A bout analysis reveals age-related methylmercury neurotoxicity and nimodipine neuroprotection.

Age-related deficits in motor and cognitive functioning may be driven by perturbations in calcium (Ca(2+)) homeostasis in nerve terminals, mechanisms that are also thought to mediate the neurotoxicity of methylmercury (MeHg). Calcium-channel blockers (CCBs) protect against MeHg toxicity in adult mice, but little is known about their efficacy in other age groups. Two age groups of BALB/c mice were exposed to 0 or 1.2mg/kg/day MeHg and 0 or 20mg/kg/day of the CCB nimodipine for approximately 8.5 months. Adults began exposure on postnatal day (PND) 72 and the retired breeders on PND 296. High-rate operant behavior was maintained under a percentile schedule, which helped to decouple response rate from reinforcer rate. Responding was analyzed using a log-survivor bout analysis approach that partitioned behavior into high-rate bouts separated by pauses. MeHg-induced mortality did not depend on age but nimodipine neuroprotection was age-dependent, with poorer protection occurring in older mice. Within-bout response rate (a marker of sensorimotor function) was more sensitive to MeHg toxicity than bout-initiation rate (a marker of motivation).
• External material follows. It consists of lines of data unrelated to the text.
(** C1, as the code does it.  A pending, unpaid order is appended to the
    stored document if and only if the cart was priced and the gateway
    session created, the gateway's answer carries an approve link, the
    loaded document has an orders collection, and the write of the file goes
    through.  When the session creation fails, the file is left as it was
    and the caller gets the generic error 500 "Payment creation failed".
    When the cart cannot be priced, the exception of the pricing leaves the
    handler before the gateway is called: nothing is posted, written or
    logged. *)
Theorem create_order_persists_iff cfg out w base_url order_req :
  let data := read_document (data_file w) in
  let pricing := price_order (Document.products data) (OrderRequest.items order_req) in
  let session := (session_of_request cfg out base_url order_req w).1 in
  let after := create_order cfg out base_url order_req w in
  (order_appended data (data_file after.2) ↔
     ∃ paypal_order,
       session = Return paypal_order
       ∧ is_Some (list_find (λ link, Link.rel link = "approve")
                            (PayPalOrder.links paypal_order))
       ∧ is_Some (Document.orders data)
       ∧ disk out = Written)
  ∧ (∀ priced e, pricing = Return priced → session = Raise e →
          data_file after.2 = data_file w
          ∧ after.1 = Raise (HTTPException 500 "Payment creation failed"))
  ∧ (∀ e, pricing = Raise e → after = (Raise e, w)).
Proof.
  intros data pricing session after. subst data pricing session after.
  rewrite create_order_run. cbv zeta.
  pose proof (session_of_request_file cfg out base_url order_req w) as Hfile.
  destruct (price_order (Document.products (read_document (data_file w)))
                        (OrderRequest.items order_req)) as [priced|e0] eqn:Hpriced.
  - split; [|split; [|intros e; discriminate]].
    + destruct (session_of_request cfg out base_url order_req w) as [[po|e] w1];
        cbn [fst snd] in *.
      * destruct (list_find _ (PayPalOrder.links po)) as [[k link]|] eqn:Hlink.
        -- destruct (Document.orders (read_document (data_file w))) as [os|] eqn:Horders.
           ++ unfold save_data. destruct (disk out) eqn:Hdisk; cbn [snd data_file].
              ** split; [intros _; exists po; eauto 10|].
                 intros _. exists os, (order_of_request out order_req priced po).
                 by split_and!.
              ** rewrite Hfile. split.
                 --- by intros ?%unchanged_file_not_appended.
                 --- intros (? & _ & _ & _ & ?). discriminate.
              ** split.
                 --- by intros ?%garbled_file_not_appended.
                 --- intros (? & _ & _ & _ & ?). discriminate.
           ++ cbn [snd creation_failed data_file]. rewrite Hfile. split.
              ** by intros ?%unchanged_file_not_appended.
              ** intros (? & _ & _ & [? ?] & _). discriminate.
        -- cbn [snd creation_failed data_file]. rewrite Hfile. split.
           ++ by intros ?%unchanged_file_not_appended.
           ++ intros (po' & [= <-] & [? Hsome] & _). rewrite Hlink in Hsome.
              discriminate.
      * cbn [snd creation_failed data_file]. rewrite Hfile. split.
        -- by intros ?%unchanged_file_not_appended.
        -- intros (? & ? & _). discriminate.
    + intros priced' e _ Hsession.
      destruct (session_of_request cfg out base_url order_req w) as [[po|e'] w1];
        cbn [fst snd] in *; [discriminate|].
      by cbn [snd creation_failed data_file].
  - split; [|split; [intros priced e; discriminate|by intros e [= <-]]].
    cbn [snd]. split.
    + by intros ?%unchanged_file_not_appended.
    + intros (po & Hsession & _). unfold session_of_request in Hsession.
      rewrite Hpriced in Hsession. discriminate.
Qed.
(** The nine collecting loops of [resolveUses], from [u] into [t]. *)
Definition collectCaps (t u : Terminfo) : Terminfo :=
  mkTerminfo (Names t)
    (collect (Bools t) (Bools u))
    (collect (Nums t) (Nums u))
    (collect (Strings t) (Strings u))
    (BoolsM t) (NumsM t) (StringsM t)
    (collect (ExtBools t) (ExtBools u))
    (collect (ExtNums t) (ExtNums u))
    (collect (ExtStrings t) (ExtStrings u))
    (collect (ExtBoolNames t) (ExtBoolNames u))
    (collect (ExtNumNames t) (ExtNumNames u))
    (collect (ExtStringNames t) (ExtStringNames u))
    (Uses t).

(** The batch [tis] is a slice of pointers: the models live in a store that
    [resolveUses] updates in place, at the position [i] of its argument
    [ti]; the models it reads through [u] are read from the same store. *)
Definition Batch : Type := list Terminfo * list Diag.

Fixpoint resolveUses (fuel : nat) (b : Batch) (i : nat) (use : string)
  : outcome Batch :=
  match fuel with
  | O => OutOfFuel
  | S fuel' =>
      match b.1 !! i with
      | None => Panic
      | Some t0 =>
          match findTerminfo b.1 use with
          | None => Ok (b.1, b.2 ++ [UseNotFound (hd "" (Names t0)) use])
          | Some j =>
              match b.1 !! j with
              | None => Panic
              | Some u0 =>
                  b' ← forEach (λ b1 uu, resolveUses fuel' b1 i uu) b (Uses u0);
                  match b'.1 !! i, b'.1 !! j with
                  | Some t, Some u => Ok (<[i := collectCaps t u]> b'.1, b'.2)
                  | _, _ => Panic
                  end
              end
          end
      end
  end.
Within-bout rate declined almost 2 months prior to overt signs of toxicity for the MeHg-only retired breeders but not adults, suggesting greater delay to toxicity in younger animals. Motor-based decrements also appeared in relatively healthy adult MeHg+NIM animals. Aging appeared to alter the processes underlying Ca(2+) homeostasis thereby diminishing protection by nimodipine, even in mice that have not reached senescence. The study of MeHg exposure presents an experimental model by which to study potential mechanisms of aging.